Are you among the large percentage of the population nearing retirement? Have you considered how your family will be cared for in the event you become disabled or seriously ill and are unable to manage your business? What will happen to your family and your business if you die at an early age? These are the types of questions many business owners fail to consider until it is too late.
Business succession planning refers to the practice of developing a plan with corresponding agreements and estate planning documents to ensure that your business will be preserved according to your wishes. Succession plans vary from business to business, depending on a wide variety of facts and circumstances.
The following types of questions may serve as a starting point for developing a succession plan:
Is it important to you that your business survive if you can no longer work or after your death?
Are you counting on the business as a means of supplementing your retirement nest egg or as a continued source of revenue?
Can your family run the business without you?
If a family member is capable of leading operations, has he or she been properly trained and given the necessary support, authority and resources to take control of the business?

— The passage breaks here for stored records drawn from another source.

Record DocsState : Type := mkDocs {
  viewMode : ViewMode;
  searchQuery : string;
  filterStatus : FilterStatus;
  filterType : FilterType;
  sortField : SortField;
  sortOrder : SortOrder;
  selectedIds : list string;  (* a Set, in insertion order *)
  currentPage : Z;
  deleteDialogOpen : bool;
  deleteTarget : option string;
  shownToasts : list Toast;  (* toasts shown, oldest first *)
  listRefetched : nat;  (* calls of refetch *)
  deleteRequests : list string;  (* ids sent to document.delete, oldest first *)
}.

Definition setSearchQuery (q : string) (st : DocsState) : DocsState :=
  mkDocs (viewMode st) q (filterStatus st) (filterType st) (sortField st)
    (sortOrder st) (selectedIds st) (currentPage st) (deleteDialogOpen st)
    (deleteTarget st) (shownToasts st) (listRefetched st)
    (deleteRequests st).

Definition setFilterStatus (v : FilterStatus) (st : DocsState) : DocsState :=
  mkDocs (viewMode st) (searchQuery st) v (filterType st) (sortField st)
    (sortOrder st) (selectedIds st) (currentPage st) (deleteDialogOpen st)
    (deleteTarget st) (shownToasts st) (listRefetched st)
    (deleteRequests st).

Definition setFilterType (v : FilterType) (st : DocsState) : DocsState :=
  mkDocs (viewMode st) (searchQuery st) (filterStatus st) v (sortField st)
    (sortOrder st) (selectedIds st) (currentPage st) (deleteDialogOpen st)
    (deleteTarget st) (shownToasts st) (listRefetched st)
    (deleteRequests st).

Definition setSortField (v : SortField) (st : DocsState) : DocsState :=
  mkDocs (viewMode st) (searchQuery st) (filterStatus st) (filterType st) v
    (sortOrder st) (selectedIds st) (currentPage st) (deleteDialogOpen st)
    (deleteTarget st) (shownToasts st) (listRefetched st)
    (deleteRequests st).

Definition setSortOrder (v : SortOrder) (st : DocsState) : DocsState :=
  mkDocs (viewMode st) (searchQuery st) (filterStatus st) (filterType st)
    (sortField st) v (selectedIds st) (currentPage st) (deleteDialogOpen st)
    (deleteTarget st) (shownToasts st) (listRefetched st)
    (deleteRequests st).

Definition setSelectedIds (ids : list string) (st : DocsState) : DocsState :=
  mkDocs (viewMode st) (searchQuery st) (filterStatus st) (filterType st)
    (sortField st) (sortOrder st) ids (currentPage st) (deleteDialogOpen st)
    (deleteTarget st) (shownToasts st) (listRefetched st)
    (deleteRequests st).

Definition setCurrentPage (f : Z → Z) (st : DocsState) : DocsState :=
  mkDocs (viewMode st) (searchQuery st) (filterStatus st) (filterType st)
    (sortField st) (sortOrder st) (selectedIds st) (f (currentPage st))
    (deleteDialogOpen st) (deleteTarget st) (shownToasts st)
    (listRefetched st) (deleteRequests st).

Definition setDeleteDialogOpen (b : bool) (st : DocsState) : DocsState :=
  mkDocs (viewMode st) (searchQuery st) (filterStatus st) (filterType st)
    (sortField st) (sortOrder st) (selectedIds st) (currentPage st) b
    (deleteTarget st) (shownToasts st) (listRefetched st)
    (deleteRequests st).

Definition setDeleteTarget (t : option string) (st : DocsState) : DocsState :=
  mkDocs (viewMode st) (searchQuery st) (filterStatus st) (filterType st)
    (sortField st) (sortOrder st) (selectedIds st) (currentPage st)
    (deleteDialogOpen st) t (shownToasts st) (listRefetched st)
    (deleteRequests st).

Definition showToast (t : Toast) (st : DocsState) : DocsState :=
  mkDocs (viewMode st) (searchQuery st) (filterStatus st) (filterType st)
    (sortField st) (sortOrder st) (selectedIds st) (currentPage st)
    (deleteDialogOpen st) (deleteTarget st) (shownToasts st ++ [t])
    (listRefetched st) (deleteRequests st).

Definition refetch (st : DocsState) : DocsState :=
  mkDocs (viewMode st) (searchQuery st) (filterStatus st) (filterType st)
    (sortField st) (sortOrder st) (selectedIds st) (currentPage st)
    (deleteDialogOpen st) (deleteTarget st) (shownToasts st)
    (Datatypes.S (listRefetched st)) (deleteRequests st).

Definition requestDelete (id : string) (st : DocsState) : DocsState :=
  mkDocs (viewMode st) (searchQuery st) (filterStatus st) (filterType st)
    (sortField st) (sortOrder st) (selectedIds st) (currentPage st)
    (deleteDialogOpen st) (deleteTarget st) (shownToasts st)
    (listRefetched st) (deleteRequests st ++ [id]).

Section DocumentsPage.
Context `{!JsString}.
(** [a.localeCompare(b)], and [new Date(s).getTime()] with [None] for the
    [NaN] of a date that does not parse. *)
Variable localeCompare : string → string → Z.
Variable getTime : string → option Z.
(** [document.delete]: [None] when the deletion succeeds, the message of
    the error otherwise. *)
Variable deleteDocument : string → option string.

(** The comparator handed to [sort]; a [NaN] counts as zero. *)
Definition compareDocuments (field : SortField) (order : SortOrder)
    (a b : Document) : Z :=
  let comparison :=
    match field with
    | ByFilename => localeCompare (d_filename a) (d_filename b)
    | BySize => d_size a - d_size b
    | ByCreatedAt =>
        match getTime (d_createdAt a), getTime (d_createdAt b) with
        | Some ta, Some tb => ta - tb
        | _, _ => 0
        end
    | ByStatus => localeCompare (d_processingStatus a) (d_processingStatus b)
    end in
  match order with asc => comparison | desc => - comparison end.

Definition matchesSearch (searchQuery : string) (doc : Document) : bool :=
  includes (toLowerCase (d_filename doc)) (toLowerCase searchQuery).

Definition matchesStatus (status : FilterStatus) (doc : Document) : bool :=
  String.eqb (d_processingStatus doc) (statusName status).

Definition matchesType (type : FilterType) (doc : Document) : bool :=
  match typeMap type with
  | Some mimeTypes => bool_decide (d_mimeType doc ∈ mimeTypes)
  | None => false
  end.
(* ===== verification/_CoqProject ===== *)
-Q . S2P
Prelude.v
Tasks.v
RustStr.v
F64.v
F64Error.v
RoundRobin.v
Http.v
Errors.v
Breaker.v
BreakerInterleaving.v
BreakerTests.v
Gate.v
RateLimit.v
RateBound.v
RateInterleaving.v
Retry.v
Router.v
RouterInterleaving.v
Transport.v
BalancerInterleaving.v
TransportInterleaving.v
StatsReading.v
Outage.v
OutageInterleaving.v
BalancedInterleaving.v
BalancedSelection.v
Connection.v
Metrics.v
Service.v
ServiceInterleaving.v
Config.v
Protocol.v
Admin.v
Listener.v
Process.v
EndToEnd.v
BasicProxy.v
DocExamples.v
UnitTests.v
IntegrationTests.v
(* ===== verification/Tasks.v ===== *)
(** * Interleaved tasks

    The methods of the program's shared objects run concurrently. A model of such an
    object gives the positions of a task inside its calls and what one access does,
    from a position, to the task and to the shared state; this file has what they
    have in common: a system of tasks over a shared state and a clock, its steps, a
    function that runs schedules, and a bound on the accesses a call can make. *)

From stdpp Require Import prelude.
From S2P Require Import Prelude.

(** A new task starts a call, a task performs one access, or time passes. *)
Inductive event (Call : Type) : Type :=
| Spawn (m : Call)
| Run (i : nat)
| Tick (t : Instant).
Arguments Spawn {Call} m.
Arguments Run {Call} i.
Arguments Tick {Call} t.

(** The shared state, the clock, and the tasks. *)
Record system (Sh PC : Type) : Type := mkSystem {
  shared : Sh;
  clock : Instant;
  tasks : list PC
}.
Arguments mkSystem {Sh PC}.
Arguments shared {Sh PC}.
Arguments clock {Sh PC}.
Arguments tasks {Sh PC}.

Section Tasks.
Context {Sh PC Call : Type}.
Context (start : Call -> PC) (is_done : PC -> bool) (access : Instant -> PC -> Sh -> PC * Sh).
Implicit Types (s : system Sh PC) (e : event Call).

Inductive sys_step : system Sh PC -> event Call -> system Sh PC -> Prop :=
| step_spawn sh t ps m :
    sys_step (mkSystem sh t ps) (Spawn m) (mkSystem sh t (ps ++ [start m]))
| step_run sh t ps i p p' sh' :
    ps !! i = Some p -> is_done p = false -> access t p sh = (p', sh') ->
    sys_step (mkSystem sh t ps) (Run i) (mkSystem sh' t (<[i := p']> ps))
| step_tick sh t ps t' :
    t <= t' -> sys_step (mkSystem sh t ps) (Tick t') (mkSystem sh t' ps).

(** The same steps as a function, to evaluate schedules. *)
Definition fire (e : event Call) (s : system Sh PC) : option (system Sh PC) :=
  match e with
  | Spawn m => Some (mkSystem (shared s) (clock s) (tasks s ++ [start m]))
  | Run i =>
      match tasks s !! i with
      | Some p =>
          if is_done p then None
          else let '(p', sh') := access (clock s) p (shared s) in
               Some (mkSystem sh' (clock s) (<[i := p']> (tasks s)))
      | None => None
      end
  | Tick t => if clock s <=? t then Some (mkSystem (shared s) t (tasks s)) else None
  end.

Fixpoint schedule (es : list (event Call)) (s : system Sh PC) : option (system Sh PC) :=
  match es with
  | [] => Some s
  | e :: es => match fire e s with Some s' => schedule es s' | None => None end
  end.

Lemma fire_sound e s s' : fire e s = Some s' -> sys_step s e s'.
Proof.
  destruct s as [sh t ps], e; simpl; intros H; simplify_eq/=; split_match; reflect_bools; by econstructor.
Qed.

Lemma schedule_sound es s s' : schedule es s = Some s' -> steps sys_step s es s'.
Proof.
  revert s. induction es as [|e es IH]; simpl; intros s H; [simplify_eq; constructor|].
  case_match; [|done]. econstructor; [by apply fire_sound|]. by apply IH.
Qed.

(** A task running alone, for at most [fuel] accesses. *)
Fixpoint solo (fuel : nat) (now : Instant) (p : PC) (sh : Sh) : PC * Sh :=
  match fuel with
  | O => (p, sh)
  | S fuel =>
      if is_done p then (p, sh)
      else let '(p, sh) := access now p sh in solo fuel now p sh
  end.

Lemma solo_step n now p sh :
  is_done p = false -> solo (S n) now p sh = let '(p, sh) := access now p sh in solo n now p sh.
Proof. intros Hp. cbn [solo]. by rewrite Hp. Qed.

Lemma solo_done n now p sh : is_done p = true -> solo n now p sh = (p, sh).
Proof. intros Hp. destruct n; [done|]. cbn [solo]. by rewrite Hp. Qed.

(** No call is in flight. *)
Definition quiescent (s : system Sh PC) : Prop := Forall (fun p => is_done p = true) (tasks s).

Lemma clock_mono s es s' : steps sys_step s es s' -> clock s <= clock s'.
Proof.
  induction 1 as [|s e s1 es s2 Hstep _ IH]; [done|]. destruct Hstep; simpl in *; lia.
Qed.

(** Tasks are only added. *)
Lemma tasks_mono s es s' : steps sys_step s es s' -> (length (tasks s) <= length (tasks s'))%nat.
Proof.
  induction 1 as [|s e s1 es s2 Hstep _ IH]; [done|]. etransitivity; [|exact IH].
  destruct Hstep; simpl; [rewrite length_app; simpl|rewrite length_insert|]; lia.
Qed.

(** What every access of a task keeps is kept by the whole system. *)
Lemma position_kept (P : PC -> Prop) s es s' i p :
  (forall now p sh, is_done p = false -> P p -> P (access now p sh).1) ->
  steps sys_step s es s' -> tasks s !! i = Some p -> P p ->
  exists p', tasks s' !! i = Some p' /\ P p'.
Proof.
  intros Hk Hs. revert p. induction Hs as [s|s e s1 es s2 Hstep _ IH]; intros p Hp HP; [by exists p|].
  destruct Hstep as [sh t ps m|sh t ps j q q' sh' Hj Hd Hacc|sh t ps t' Ht]; simpl in *.
  - apply (IH p); [by apply lookup_app_l_Some|done].
  - destruct (decide (i = j)) as [->|Hne].
    + assert (q = p) as -> by congruence. apply (IH q').
      { rewrite list_lookup_insert_eq; [done|by eapply lookup_lt_Some]. }
      specialize (Hk t p sh Hd HP). by rewrite Hacc in Hk.
    + apply (IH p); [by rewrite list_lookup_insert_ne|done].
  - by apply (IH p).
Qed.

Lemma label_kept {L} (label : PC -> L) s es s' i p :
  (forall now p sh, label (access now p sh).1 = label p) ->
  steps sys_step s es s' -> tasks s !! i = Some p ->
  exists p', tasks s' !! i = Some p' /\ label p' = label p.
Proof.
  intros Hl Hs Hp. apply (position_kept (fun q => label q = label p) s es s' i p); [|done..].
  intros now q sh _ <-. apply Hl.
Qed.

(** A mark that tasks keep once they have it is on more and more tasks. *)
Lemma count_mono (f : PC -> bool) s es s' :
  (forall now p sh, is_done p = false -> f p = true -> f (access now p sh).1 = true) ->
  steps sys_step s es s' -> count_if f (tasks s) <= count_if f (tasks s').
Proof.
  intros Hf. induction 1 as [|s e s1 es s2 Hstep _ IH]; [done|]. etransitivity; [|exact IH].
  destruct Hstep as [sh t ps m|sh t ps i p p' sh' Hi Hd Hacc|sh t ps t' Ht]; simpl; [| |done].
  - rewrite count_if_snoc. destruct (f _); simpl; lia.
  - rewrite (count_if_insert _ _ _ _ _ Hi). specialize (Hf t p sh Hd). rewrite Hacc in Hf. simpl in Hf.
    destruct (f p); [rewrite Hf by done; lia|]. destruct (f p'); simpl; lia.
Qed.

(** *** How long a call can take *)

Definition is_run (i : nat) (e : event Call) : bool :=
  match e with Run j => bool_decide (i = j) | _ => false end.

(** [bound n p]: as long as the shared state satisfies [I], which the tasks keep, a
    task at [p] has at most [n] accesses before it. *)
Section Bounded.
Context (I : Sh -> Prop) (bound : nat -> PC -> Prop).
Context (bound_access : forall now p sh n, I sh -> bound n p -> is_done p = false ->
  I (access now p sh).2 /\ exists n', (n' < n)%nat /\ bound n' (access now p sh).1).
Context (bound_start : forall m, exists n, bound n (start m)).

Definition bounded (s : system Sh PC) : Prop :=
  I (shared s) /\ Forall (fun p => exists n, bound n p) (tasks s).

Lemma bounded_step s e s' : True -> bounded s -> sys_step s e s' -> bounded s'.
Proof.
  intros _ [HI Hall] Hstep.
  destruct Hstep as [sh t ps m|sh t ps i p p' sh' Hi Hd Hacc|sh t ps t' Ht]; simpl in *.
  - split; [done|]. apply Forall_app_2; [done|]. by constructor.
  - destruct (Forall_lookup_1 _ _ _ _ Hall Hi) as [n Hn].
    destruct (bound_access t p sh n HI Hn Hd) as [HI' (n' & _ & Hn')]. rewrite Hacc in *.
    split; [done|]. apply Forall_insert; [done|by exists n'].
  - done.
Qed.

Lemma bounded_steps s es s' : steps sys_step s es s' -> bounded s -> bounded s'.
Proof.
  intros Hs Hb. by eapply (steps_invariant sys_step (fun _ => True) bounded _ _ _ bounded_step);
    [apply Forall_true|..].
Qed.

(** Whatever the other tasks do, each access of a task brings its end closer. *)
Lemma accesses_bounded_by s es s' i p n :
  steps sys_step s es s' -> bounded s -> tasks s !! i = Some p -> bound n p ->
  exists p' n', tasks s' !! i = Some p' /\ bound n' p' /\
    count_if (is_run i) es + Z.of_nat n' <= Z.of_nat n.
Proof.
  intros Hs. revert p n. induction Hs as [s|s e s1 es s2 Hstep _ IH]; intros p n Hb Hp Hn.
  { exists p, n. split; [done|]. split; [done|]. unfold count_if; simpl. lia. }
  specialize (fun q m => IH q m (bounded_step _ _ _ Logic.I Hb Hstep)). rewrite count_if_cons.
  destruct Hstep as [sh t ps m|sh t ps j q q' sh' Hj Hd Hacc|sh t ps t' Ht]; simpl in *.
  - destruct (IH p n) as (p' & n' & Hp' & Hn' & Hle); [by apply lookup_app_l_Some|done|].
    exists p', n'. split_and!; try done; lia.
  - destruct (decide (i = j)) as [->|Hne].
    + assert (q = p) as -> by congruence. destruct (bound_access t p sh n (proj1 Hb) Hn Hd) as [_ (n1 & Hlt & Hn1)].
      rewrite Hacc in Hn1. simpl in Hn1.
      destruct (IH q' n1) as (p' & n' & Hp' & Hn' & Hle);
        [rewrite list_lookup_insert_eq; [done|by eapply lookup_lt_Some]|done|].
      exists p', n'. rewrite bool_decide_true by done. split_and!; (done || simpl; lia).
    + destruct (IH p n) as (p' & n' & Hp' & Hn' & Hle); [by rewrite list_lookup_insert_ne|done|].
      exists p', n'. rewrite bool_decide_false by done. split_and!; (done || simpl; lia).
  - destruct (IH p n) as (p' & n' & Hp' & Hn' & Hle); [done|done|]. exists p', n'. split_and!; try done; lia.
Qed.

End Bounded.

(** A measure of positions bounds the accesses. *)
Lemma accesses_bounded (measure : PC -> nat) s es s' i p :
  (forall now p sh, is_done p = false -> (measure (access now p sh).1 < measure p)%nat) ->
  steps sys_step s es s' -> tasks s !! i = Some p ->
  exists p', tasks s' !! i = Some p' /\
    count_if (is_run i) es + Z.of_nat (measure p') <= Z.of_nat (measure p).
Proof.
  intros Hm Hs Hp.
  destruct (accesses_bounded_by (fun _ => True) (fun n p => measure p = n)) with s es s' i p (measure p)
    as (p' & n' & Hp' & <- & Hle); try done.
  - intros now q sh n _ <- Hd. split; [done|]. eexists. split; [|done]. by apply Hm.
  - intros m. by eexists.
  - split; [done|]. apply Forall_true. intros q. by eexists.
  - by exists p'.
Qed.

End Tasks.

(** Let a task perform its next [n] accesses. *)
Definition runs {Call} (i n : nat) : list (event Call) := repeat (Run i) n.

If a family member will be taking the reins, has the transfer of your ownership interest been properly addressed in your Will or Trust and company documents?
If your family is not capable of running the business without you, thought should be given to who could, and would want to, take over operations. If keeping the business going would require an outsider, consideration should be given to whether the business generates sufficient income to pay someone outside the family to run it.
Another option, if you plan sufficiently far in advance of your retirement, is selling the business. Depending on the nature and structure of the business, some potential buyers will likely be willing to allow you to stay involved in the business as an employee or consultant and gradually transition yourself into retirement, thereby allowing you to continue receiving income by working in the business you know without having to start dipping into your retirement nest egg. While the sale of your business might present an attractive option as you approach retirement, it may not be a viable one should you experience an untimely illness, disability, or death. That is, if the business cannot successfully operate without you, it may become unmarketable once you are no longer capable of contributing. Even if you have someone to manage the business in your absence, if the customer relationships the business counts on were all developed and maintained by you, or your absence will cause a significant drop in revenues, the business may sell for substantially less than you expect. Thus, if the business will effectively shut down without your involvement, and cannot be sold, your succession plan will likely need to include, at a minimum, sufficient life insurance or other liquid funds to provide for your dependents.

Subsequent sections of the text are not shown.